Updated: OCTOBER 17, 2016 — 1:30 PM EDT
by Samantha Melamed, Staff Writer @samanthamelamed
Last summer, Kameelah Davis-Spears was just one year out of homelessness. She’d found a house for herself and her four children in West Philadelphia using a Section 8 voucher. And, between food stamps and her job, doing inventory for $10.20 an hour, she was finally making it from one paycheck to the next.
Then, she began getting letters: The city Department of Human Services (DHS) was going after her for child support.
Her son, Kameron, had spent nine months in juvenile placement for a fight at school. Davis-Spears had protested, arguing that Kameron, then 16, had never been in trouble before. But a judge sent him away anyway, and now the city wanted to recoup part of the cost of his care.

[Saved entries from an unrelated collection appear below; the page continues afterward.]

(* ===== verification/StreamText.v ===== *)
(** * Streamed text parsers: utils/stream-parser/src/stream_text.rs

    The trait that every parser of streamed assistant text implements, as a class of operations, and
    the law that makes such a parser usable on a stream: its output does not depend on how the text is
    cut into chunks.  The theorems about a stream are proved here, once, from the law; each parser
    discharges the law in its own file. *)

From S2P Require Import Prelude Text.

Module StreamText.

(** [is_empty()] of strings and vectors. *)
Definition is_nil {A} (l : list A) : bool := match l with [] => true | _ => false end.

(** [codex-rs/utils/stream-parser/src/stream_text.rs:3-8 StreamTextChunk] *)
Record StreamTextChunk (E : Type) := Chunk { visible_text : str; extracted : list E }.
Arguments Chunk {_} _ _.
Arguments visible_text {_} _.
Arguments extracted {_} _.

(** [codex-rs/utils/stream-parser/src/stream_text.rs:10-17 default] *)
Definition default_chunk {E} : StreamTextChunk E := Chunk [] [].

(** [codex-rs/utils/stream-parser/src/stream_text.rs:19-24 is_empty] *)
Definition is_empty {E} (c : StreamTextChunk E) : bool :=
  is_nil (visible_text c) && is_nil (extracted c).

(** The outputs of two calls, one after the other. *)
Definition chunk_app {E} (c d : StreamTextChunk E) : StreamTextChunk E :=
  Chunk (visible_text c ++ visible_text d) (extracted c ++ extracted d).

(** [codex-rs/utils/stream-parser/src/stream_text.rs:27-36 StreamTextParser] a call returns the new
    state of the parser and its output; [None] is a panic. *)
Class StreamTextParser (P E : Type) := {
  push_str : P -> str -> option (P * StreamTextChunk E);
  finish : P -> P * StreamTextChunk E
}.

(** What a parser promises.  [wf] is its invariant and [same] tells which outputs are
    interchangeable: equality for most parsers, equality up to how adjacent segments are joined for
    others. *)
Class StreamTextLaws (P E : Type) `{StreamTextParser P E} := {
  wf : P -> Prop;
  same : relation (StreamTextChunk E);
  same_equivalence :: Equivalence same;
  same_app :: Proper (same ==> same ==> same) chunk_app;
  push_total p s : wf p -> exists p' c, push_str p s = Some (p', c) /\ wf p';
  push_nil p : wf p -> exists c, push_str p [] = Some (p, c) /\ same c default_chunk;
  push_push p a b p1 c1 p2 c2 :
    wf p -> push_str p a = Some (p1, c1) -> push_str p1 b = Some (p2, c2) ->
    exists c, push_str p (a ++ b) = Some (p2, c) /\ same c (chunk_app c1 c2)
}.

Lemma chunk_app_nil_l {E} (c : StreamTextChunk E) : chunk_app default_chunk c = c.
Proof. by destruct c. Qed.

Lemma chunk_app_nil_r {E} (c : StreamTextChunk E) : chunk_app c default_chunk = c.
Proof. destruct c. unfold chunk_app. simpl. by rewrite !app_nil_r. Qed.

Lemma chunk_app_assoc {E} (c d e : StreamTextChunk E) :
  chunk_app c (chunk_app d e) = chunk_app (chunk_app c d) e.
Proof. unfold chunk_app. simpl. by rewrite !app_assoc. Qed.

Section stream.
Context {P E : Type} `{StreamTextParser P E}.

(** A stream of chunks, with the outputs of the calls put together. *)
Fixpoint feed (p : P) (chunks : list str) : option (P * StreamTextChunk E) :=
  match chunks with
  | [] => Some (p, default_chunk)
  | s :: chunks =>
      '(p1, c1) ← push_str p s; '(p2, c2) ← feed p1 chunks; Some (p2, chunk_app c1 c2)
  end.

(** A whole stream: its chunks, then [finish]. *)
Definition stream (p : P) (chunks : list str) : option (StreamTextChunk E) :=
  '(p', c) ← feed p chunks; Some (chunk_app c (snd (finish p'))).

Context `{!StreamTextLaws P E}.

(** Feeding a stream is pushing its whole text at once. *)
Lemma feed_push p chunks :
  wf p -> exists p' c c', feed p chunks = Some (p', c) /\ wf p' /\
    push_str p (concat chunks) = Some (p', c') /\ same c c'.
Proof.
  revert p. induction chunks as [|s chunks IH]; intros p Hp.
  { destruct (push_nil p Hp) as (c & Hc & ?).
    exists p, default_chunk, c. by repeat split. }
  destruct (push_total p s Hp) as (p1 & c1 & H1 & Hp1).
  destruct (IH p1 Hp1) as (p2 & c & c' & H2 & Hp2 & H3 & Hs).
  destruct (push_push p s (concat chunks) p1 c1 p2 c' Hp H1 H3) as (c'' & H4 & Hs').
  exists p2, (chunk_app c1 c), c''. simpl. rewrite H1. simpl. rewrite H2. simpl.
  repeat split; try done. by rewrite Hs', Hs.
Qed.

(** Two ways to cut one text: the same final state and the same output. *)
Lemma feed_chunking p cs ds :
  wf p -> concat cs = concat ds ->
  exists p' c d, feed p cs = Some (p', c) /\ feed p ds = Some (p', d) /\ same c d.
Proof.
  intros Hp Heq.
  destruct (feed_push p cs Hp) as (p1 & c & c' & H1 & _ & H2 & Hc).
  destruct (feed_push p ds Hp) as (p2 & d & d' & H3 & _ & H4 & Hd).
  rewrite Heq in H2. simplify_eq. eexists _, c, d. repeat split; try done. by rewrite Hc.
Qed.

Lemma stream_chunking p cs ds :
  wf p -> concat cs = concat ds ->
  exists c d, stream p cs = Some c /\ stream p ds = Some d /\ same c d.
Proof.
  intros Hp Heq. destruct (feed_chunking p cs ds Hp Heq) as (p' & c & d & H1 & H2 & Hs).
  unfold stream. rewrite H1, H2. simpl. do 2 eexists. repeat split. by rewrite Hs.
Qed.
End stream.

End StreamText.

At a Family Court office, an official said she owed $12,000 — about as much as her take-home pay that year. Since then, $13.71 has been garnisheed from her wages each week.
“Right now, I can just pay my bills. But if anything happens, we’re out of luck. There’s no emergency fund,” said Davis-Spears, 39.
And something is bound to happen. For one, her other son, Kobe, recently spent 18 months in placement for truancy.
Davis-Spears is bracing for the child-support bill.
“I can’t afford to have another $50 sucked out of this house every month. Then I actually won’t be able to pay my bills,” she said.
Collecting child support is just one way juvenile-justice systems here, and nationally, are passing on their costs to families that are often already living in poverty. In addition to potentially thousands of dollars in child support charged to their parents, kids in the system are also directly assessed fees, sometimes totaling hundreds of dollars.